ふたりは、訓練所の壁際の、低い段に並んで腰を下ろした。


竹の水筒を回し飲みする。

ぬるいけれど、汗をかいたあとの水は、不思議とよく口になじんだ。


ステラは、両手の指を、おそるおそる開いたり閉じたりしている。


「わたしの手、いま、ちょっと、震えてます」


「振ったあとは、しばらくそうなります」


「あー……、こういうものなんですね」


ステラは、しみじみと、自分の手のひらを眺めた。

そして、ふと、横のカゲトを見た。


「カゲトさん」


「はい」


「さっき、本気で言ってる、って言ってましたよね」


「はい」


「私、剣の才能、ありますか」


ステラの問いは、とても素直だった。

自慢でも、謙遜でもない、ただ、自分のことを正しく知りたい、という声だった。


カゲトは、しばらく、自分の足元の砂を見ていた。

それから、慎重に、こう答えた。


「ある、と思います」


「ふうん……」


「たぶん、僕より、あります」


ステラは、瞬きを忘れたみたいに、彼を見た。


「えっ、そんなことは」


「いえ、たぶん、です。腕の長さも、肩幅も、ステラさんのほうが、僕より広いんです」


「えっ、そう、ですか?」


「気づいてなかったですか」


「だ、だって、男の人のほうが大きいって、なんとなく、思って……」


「僕は、ふつうの男の人より、ずっと小さいです」


「あ……」


ステラは、ようやく、何かに気づいたように、口を小さく開けた。

それから、悪いことをしてしまったみたいに、目を伏せた。


「ごめんなさい、私、なんか、失礼なこと、言ったかも」


「いえ、事実です」


「で、でも、カゲトさん、ぜんぜん弱そうに見えないです」


「弱そうに見えないように、剣を振ってきたから、です」


ステラは、しばらく、その言葉を、静かに飲み込んでいた。

それから、彼の横顔をじっと見つめた。


風が、訓練所の梁の隙間から、ふっと吹き込んできた。

床の砂が、軽く舞い、すぐにまた静まった。


「……それ、すごいことだと、私、思います」


ステラは、ぽつりと言った。


「弱い身体で、それを覚えるって、たぶん、ふつうじゃ、ないです」


「ふつうじゃ、ないですか」


「ええ、まったく、ふつうじゃないと、思います」


彼女は、そう言ってから、ふと、自分の手のなかの木剣を見下ろした。

壁に立てかけた剣ではなく、汗の湿りが残ったままの、たったいま振り終えた、自分の剣を。


「ねえ、カゲトさん」


「はい」


「もし、私が剣の才能があるとしても、それは、たぶん、私の力じゃないと思います」


「と、いうと」


「カゲトさんが、最初に、丁寧に教えてくれたから、です。腕じゃなくて、足で振るって、ちゃんと言ってくれたから、その通りに出来ただけ、なんです」


ステラは、自分の言葉を確かめるように、ゆっくり言った。


「だから、もし才能があるとしても、それは、半分くらいは、カゲトさんから貰ったものです」


カゲトは、ふと、自分の喉のあたりが、すこし詰まるのを感じた。


「半分も、貰ってないですよ」


「貰ってます」


「……そうですか」


「そうです」


ステラは、頑固に、そう言い切った。


そう言われて、カゲトは、何故だか、すこし、泣きそうになった。

泣くほどのことではないのに、と、自分でも思った。

けれども、泣きそうな気持ちは、たしかに、胸の奥で、淡く揺れた。


彼は、それを悟られないように、すこしだけ顔の向きを変えて、訓練所の天窓を見上げた。

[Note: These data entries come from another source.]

Lemma match_at_some adv pre suf st : match_at p adv pre suf = Some st ->
  exists w, after (here pre suf) st w /\ word_of w /\ (adv = true -> w <> []) /\
    st ∈ matches (p_flags p) (p_re p) (here pre suf).
Proof.
  unfold match_at. intros Hh. assert (st ∈ List.filter (fun st => negb adv || (length (m_suf st) <? length suf)%nat)
          (matches (p_flags p) (p_re p) (here pre suf))) as Hin.
  { destruct (List.filter _ _); [done|]. injection Hh as ->. by left. }
  apply filterb_elem in Hin as [Hin Hf]. destruct (matches_sound _ _ _ _ Hin) as (w & Ha & Hl).
  exists w. split_and!; [done|done| |done]. intros ->. simpl in Hf. apply Nat.ltb_lt in Hf.
  apply after_length in Ha. simpl in Ha. intros ->. simpl in Ha. lia.
Qed.

Lemma match_at_none adv pre suf : pure (p_re p) = true -> match_at p adv pre suf = None ->
  forall w s, suf = w ++ s -> word_of w -> w = [].
Proof.
  intros Hpure Hh w s Hs Hw. destruct (decide (w = [])) as [|Hne]; [done|].
  destruct (matches_complete _ _ Hpure (here pre suf) w s Hw Hs) as (st & Hin & Ha).
  assert (st ∈ List.filter (fun st => negb adv || (length (m_suf st) <? length suf)%nat)
          (matches (p_flags p) (p_re p) (here pre suf))) as Hin'.
  { apply filterb_elem. split; [done|]. apply orb_true_iff. right. apply Nat.ltb_lt.
    apply after_length in Ha. simpl in Ha. destruct w; [done|]. simpl in Ha. lia. }
  unfold match_at in Hh. by destruct (List.filter _ _); [apply elem_of_nil in Hin'|].
Qed.

(** What a match found after [gap] amounts to. *)
Definition found_spec (adv : bool) (pre suf gap : ustr) (m : match_t) (st : mst) : Prop :=
  suf = gap ++ g0 m ++ m_suf st /\ m_pre st = reverse (gap ++ g0 m) ++ pre /\ genuine m /\
  (adv = true -> gap = [] -> g0 m <> []) /\ (pure (p_re p) = true -> wordfree gap).

Lemma match_of_spec adv pre suf st : match_at p adv pre suf = Some st ->
  found_spec adv pre suf [] (match_of suf pre st) st.
Proof.
  intros (w & Ha & Hw & Hadv & Hin)%match_at_some.
  assert (g0 (match_of suf pre st) = w) as Hg0 by exact (after_between _ _ _ Ha).
  unfold found_spec, genuine. rewrite Hg0. pose proof Ha as [Ha1 Ha2]. simpl in Ha1, Ha2. split_and!.
  - exact Ha1.
  - exact Ha2.
  - exact Hw.
  - by exists pre, suf, st.
  - auto.
  - intros _ a v b Hnil _. by destruct a, v.
Qed.

Lemma scan_spec adv pre suf gap m st : scan p adv pre suf = Some (gap, m, st) -> found_spec adv pre suf gap m st.
Proof.
  revert adv pre gap. induction suf as [|c suf IH]; intros adv pre gap; cbn [scan];
    (destruct (match_at p adv pre _) as [st0|] eqn:E; [intros [= <- <- <-]; by apply match_of_spec|]).
  { done. }
  destruct (scan p false (c :: pre) suf) as [[[gap' m'] st']|] eqn:Es; [|done]. intros [= <- <- <-].
  destruct (IH _ _ _ Es) as (Hs & Hp & Hg & _ & Hfree). unfold found_spec. split_and!.
  - simpl. by rewrite Hs at 1.
  - rewrite Hp. simpl. rewrite reverse_cons, <- (assoc_L (++)). done.
  - done.
  - done.
  - intros Hpure [|x a] v b Hv Hw.
    + simpl in Hv. eapply (match_at_none _ _ _ Hpure E v (b ++ g0 m' ++ m_suf st')); [|done].
      rewrite Hs at 1. change (c :: gap' ++ g0 m' ++ m_suf st') with ((c :: gap') ++ g0 m' ++ m_suf st').
      by rewrite Hv, <- (assoc_L (++)).
    + injection Hv as -> Hv. by eapply Hfree.
Qed.

Lemma scan_none adv pre suf : pure (p_re p) = true -> scan p adv pre suf = None -> wordfree suf.
Proof.
  intros Hpure. revert adv pre. induction suf as [|c suf IH]; intros adv pre; cbn [scan];
    destruct (match_at p adv pre _) as [st0|] eqn:E; try done.
  - intros _ a v b Hnil _. by destruct a, v.
  - destruct (scan p false (c :: pre) suf) as [[[? ?] ?]|] eqn:Es; [done|]. intros _ [|x a] v b Hv Hw.
    + by eapply (match_at_none _ _ _ Hpure E v b).
    + injection Hv as -> Hv. by eapply (IH _ _ Es).
Qed.

(** [finditer]: the subject is the gaps and the matches, in order. *)
Lemma find_loop_spec fuel : forall adv pre suf ms tail,
  find_loop p fuel adv pre suf = (ms, tail) -> 2 * length suf + (if adv then 0 else 1) < fuel ->
  suf = (ms ≫= (fun gm => gm.1 ++ g0 gm.2)) ++ tail /\ Forall (fun gm => genuine gm.2) ms /\
  (pure (p_re p) = true -> Forall (fun gm => wordfree gm.1) ms /\ wordfree tail).
Proof.
  induction fuel as [|fuel IH]; intros adv pre suf ms tail; [lia|]. cbn [find_loop].
  destruct (scan p adv pre suf) as [[[gap m] st]|] eqn:Es.
  - destruct (find_loop p fuel _ (m_pre st) (m_suf st)) as [rest tl] eqn:Ef. intros [= <- <-] Hf.
    destruct (scan_spec _ _ _ _ _ _ Es) as (Hs & _ & Hg & Hadv & Hfree).
    destruct (IH _ _ _ _ _ Ef) as (Hrest & Hall & Hpure).
    { rewrite Hs, !length_app in Hf. case_bool_decide as Hm; [|destruct (g0 m); [done|simpl in Hf; destruct adv; lia]].
      rewrite Hm in Hf. simpl in Hf. destruct gap; [|simpl in Hf; destruct adv; lia].
      destruct adv; [by destruct (Hadv eq_refl eq_refl)|simpl in Hf; lia]. }
    split_and!.
    + simpl. rewrite Hs at 1. by rewrite Hrest at 1; rewrite <- !(assoc_L (++)).
    + by constructor.
    + intros Hp. destruct (Hpure Hp). split; [|done]. constructor; auto.
  - intros [= <- <-] _. split_and!; [done|constructor|]. intros Hp. split; [constructor|]. by eapply scan_none.
Qed.

Lemma finditer_spec s ms tail : re_finditer p s = (ms, tail) ->
  s = (ms ≫= (fun gm => gm.1 ++ g0 gm.2)) ++ tail /\ Forall (fun gm => genuine gm.2) ms /\
  (pure (p_re p) = true -> Forall (fun gm => wordfree gm.1) ms /\ wordfree tail).
Proof. intros Hf. eapply find_loop_spec; [exact Hf|]. change (if false then 0 else 1) with 1. lia. Qed.

(** Replacing every match by itself changes nothing. *)
Lemma sub_id s : re_sub p g0 s = s.
Proof.
  unfold re_sub. destruct (re_finditer p s) as [ms tail] eqn:E. by destruct (finditer_spec _ _ _ E) as [<- _].
Qed.

(** Without a match, [sub] changes nothing. *)
Lemma sub_none repl s : re_found p s = false -> re_sub p repl s = s.
Proof.
  unfold re_found, re_sub, re_search, re_finditer. rewrite bool_decide_eq_false.
  destruct (scan p false [] s) as [[[gap m] st]|] eqn:E; [by intros []|]. intros _.
  replace (2 * length s + 2) with (S (2 * length s + 1)) by lia. cbn [find_loop]. by rewrite E.
Qed.

Lemma found_pure s : pure (p_re p) = true -> re_found p s = false -> wordfree s.
Proof.
  unfold re_found, re_search. rewrite bool_decide_eq_false. intros Hp.
  destruct (scan p false [] s) as [[[gap m] st]|] eqn:E; [by intros []|]. intros _. by eapply scan_none.
Qed.

Lemma wordfree_found s : (forall w, word_of w -> w <> []) -> wordfree s -> re_found p s = false.
Proof.
  intros Hne Hfree. unfold re_found, re_search. apply bool_decide_eq_false.
  destruct (scan p false [] s) as [[[gap m] st]|] eqn:E; [|by intros []].
  apply scan_spec in E as (Hs & _ & [Hw _] & _). intros _. by apply (Hne _ Hw), (Hfree gap (g0 m) (m_suf st)).
Qed.
End Cut.

(** ** Factors and separators *)

Definition factor (w s : ustr) : Prop := exists a b, s = a ++ w ++ b.

Lemma factor_refl w : factor w w.
Proof. exists [], []. by rewrite app_nil_r. Qed.

(** A factor that avoids a character lies on one side of it. *)
Lemma factor_sep w x c y : c ∉ w -> factor w (x ++ c :: y) -> factor w x \/ factor w y.
Proof.
  intros Hc (a & b & E). destruct (decide (length (a ++ w) <= length x)) as [Hl|Hl].
  - left. assert (x = a ++ w ++ drop (length (a ++ w)) x) as Hx.
    { apply (f_equal (take (length x))) in E. rewrite take_app_length in E.
      rewrite (assoc_L (++)). rewrite <- (take_drop (length (a ++ w)) x) at 1. f_equal.
      apply (f_equal (take (length (a ++ w)))) in E. rewrite take_take, Nat.min_l in E by lia. rewrite E.
      rewrite (assoc_L (++)). by rewrite take_app_length. }
    exists a, (drop (length (a ++ w)) x). done.
  - right. destruct (decide (length a <= length x)) as [Ha|Ha].
    + exfalso. apply Hc. rewrite length_app in Hl. apply (f_equal (fun l => l !! length x)) in E.
      rewrite lookup_app_r, Nat.sub_diag in E by done. simpl in E.
      rewrite lookup_app_r, lookup_app_l in E by lia. symmetry in E. by apply list_elem_of_lookup_2 in E.
    + exists (drop (length (x ++ [c])) a), b. apply (f_equal (drop (length (x ++ [c])))) in E.
      change (c :: y) with ([c] ++ y) in E. rewrite (assoc_L (++)), drop_app_length in E.
      rewrite E, drop_app_le; [done|]. rewrite length_app. simpl. lia.
Qed.

(** ** Replacing pieces by a separator *)

(** [s'] is [s] with some pieces replaced by [R]. *)
Inductive recut (R : ustr) : ustr -> ustr -> Prop :=
  | recut_nil : recut R [] []
  | recut_keep c s s' : recut R s s' -> recut R (c :: s) (c :: s')
  | recut_piece x s s' : recut R s s' -> recut R (x ++ s) (R ++ s').

Lemma recut_app R g s s' : recut R s s' -> recut R (g ++ s) (g ++ s').
Proof. intros Hr. induction g; simpl; [done|by constructor]. Qed.

Lemma recut_refl R s : recut R s s.
Proof. induction s; constructor; done. Qed.

(** A replacement that starts and ends with a character [w] avoids, and does not
    hold [w] itself. *)
Record separates (R w : ustr) : Prop := {
  sep_ne : w <> [];
  sep_shape : exists a mid b, R = a :: mid ++ [b] /\ a ∉ w /\ b ∉ w /\ ~ factor w mid
}.

Lemma recut_prefix R w s s' : separates R w -> recut R s s' -> forall v, (exists x, w = x ++ v) ->
  (exists b, s' = v ++ b) -> exists b, s = v ++ b.
Proof.
  intros [_ (a & mid & e & -> & Ha & _ & _)]. induction 1 as [|c s s' Hr IH|x s s' Hr IH]; intros v Hv [b Hb].
  - exists b. done.
  - destruct v as [|d v]; [by eexists|]. injection Hb as -> Hb.
    destruct (IH v) as [b' ->]; [destruct Hv as [y ->]; exists (y ++ [d]); by rewrite <- (assoc_L (++))|by exists b|by exists b'].
  - destruct v as [|d v]; [by eexists|]. injection Hb as -> Hb. exfalso. apply Ha. destruct Hv as [y ->].
    apply elem_of_app. right. by left.
Qed.

(** A factor the replacement cannot help to form was there before. *)
Lemma recut_factor R w s s' : separates R w -> recut R s s' -> factor w s' -> factor w s.
Proof.
  intros Hsep Hr. pose proof Hsep as [Hne (a & mid & e & HR & Ha & He & Hmid)].
  induction Hr as [|c s s' Hr IH|x s s' Hr IH]; intros Hf.
  - done.
  - destruct Hf as ([|d y] & b & Hb).
    + destruct w as [|d w]; [done|]. injection Hb as -> Hb.
      destruct (recut_prefix _ _ _ _ Hsep Hr w) as [b' ->]; [by exists [d]|by exists b|]. by exists [], b'.
    + injection Hb as -> Hb. destruct IH as (y' & b' & ->); [by exists y, b|]. by exists (d :: y'), b'.
  - rewrite HR in Hf. simpl in Hf. apply (factor_sep w [] a) in Hf as [Hf|Hf]; [|rewrite <- (assoc_L (++)) in Hf|done].
    { destruct Hf as (y & b & Hy). symmetry in Hy. apply app_nil in Hy as [_ Hy]. by apply app_nil in Hy as [-> _]. }
    apply (factor_sep w mid e) in Hf as [Hf|Hf]; [done| |done].
    destruct (IH Hf) as (y & b & ->). exists (x ++ y), b. by rewrite <- (assoc_L (++)).
Qed.

Lemma recut_Forall (P : N -> Prop) R s s' : Forall P R -> recut R s s' -> Forall P s -> Forall P s'.
Proof.
  intros HR. induction 1 as [|c s s' _ IH|x s s' _ IH]; intros Hs; [done|..].
  - apply Forall_cons in Hs as [? ?]. constructor; auto.
  - apply Forall_app in Hs as [_ ?]. apply Forall_app. auto.
Qed.

Section SubConst.
Context `{!Unicode} (p : pattern) (R : ustr).

Lemma sub_recut s : recut R s (re_sub p (const R) s).
Proof.
  unfold re_sub. destruct (re_finditer p s) as [ms tail] eqn:E. destruct (finditer_spec _ _ _ _ E) as [Hs _].
  rewrite Hs at 1. clear Hs E. induction ms as [|[gap m] ms IH]; csimpl; [apply recut_refl|].
  rewrite <- !(assoc_L (++)). apply recut_app. by constructor.
Qed.

(** After the substitution no word of an assertion-free pattern is left, when the
    replacement cannot help to form one. *)
Lemma sub_clean s : pure (p_re p) = true ->
  (forall w, lang (p_flags p) (p_re p) w -> w <> [] -> separates R w) -> wordfree p (re_sub p (const R) s).
Proof.
  intros Hp Hsep. unfold re_sub. destruct (re_finditer p s) as [ms tail] eqn:E.
  destruct (finditer_spec _ _ _ _ E) as (_ & _ & Hfree). destruct (Hfree Hp) as [Hms Htl]. clear E Hfree.
  intros a v b Hv Hw. destruct (decide (v = [])) as [|Hne]; [done|]. exfalso.
  assert (factor v ((ms ≫= fun gm => gm.1 ++ const R gm.2) ++ tail)) as Hf by (by exists a, b). clear Hv.
  destruct (Hsep v Hw Hne) as [_ (c & mid & e & HR & Hc & He & Hmid)].
  induction Hms as [|[gap m] ms Hg _ IH]; csimpl; csimpl in Hf.
  - destruct Hf as (y & z & ->). by apply Hne, (Htl y v z).
  - unfold const in Hf at 1. rewrite HR in Hf. rewrite <- !(assoc_L (++)) in Hf. simpl in Hf.
    apply (factor_sep v gap c) in Hf as [(y & z & ->)|Hf]; [by apply Hne, (Hg y v z)| |done].
    rewrite <- (assoc_L (++)) in Hf. apply (factor_sep v mid e) in Hf as [Hf|Hf]; [done|rewrite <- HR in Hf; by apply IH|done].
Qed.
End SubConst.

(** ** Reading off the words of concrete patterns *)

Section Words.
Context `{!Unicode} (fl : flags).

板葺きの隙間から、朝の光が、いつのまにか、まっすぐに差し込んでいた。


陽の角度から見て、もう、朝の早い時間ではない。

そろそろ、訓練所も、人で混み始める頃だ。


「……次の街へ行く前に、また、何回か、ここで練習しましょう」


「はい」


「ステラさん専用の、軽い剣も、買っておきましょう。杖と一緒に、背負えるくらいのもの」


「あ、それ、嬉しい、です」


「ただし――」


カゲトは、そこで言葉を切って、ちょっとだけ、いたずらっぽく笑ってみせた。


「使うのは、最後の最後、です。詠唱が間に合わない、本当に最後のときだけ」


「はい。ぜったい、それまでは抜きません」


「いい、お返事です」


ステラは、ふふっ、と笑った。

それから、銀色の睫毛を伏せて、ぽつりと付け加えた。


「でも、わたし、剣を握れるって、思っていなかったから……、嬉しいです」


そう言うステラの横顔に、上から差し込む朝の光が、ちょうど落ちていた。


銀色の髪は、白に近い色合いで、柔らかく光っていた。

頬には、まだ、汗のあとがうっすら残っていた。


彼女は、剣を握っているのに、なお、彼女のままだった。

それが、なぜか、カゲトには、ひどく救いのある事実に思えた。


弱い身体で覚えた剣の影に、いつの間にか、もう一つ、銀色の影が重なろうとしていた。


それは、嫉妬とは、ちがった。

むしろ、見習いの札が銅に変わったあの瞬間と、よく似た感じだった。


――変わってない、のに、変わった気がする。


そんな朝だった。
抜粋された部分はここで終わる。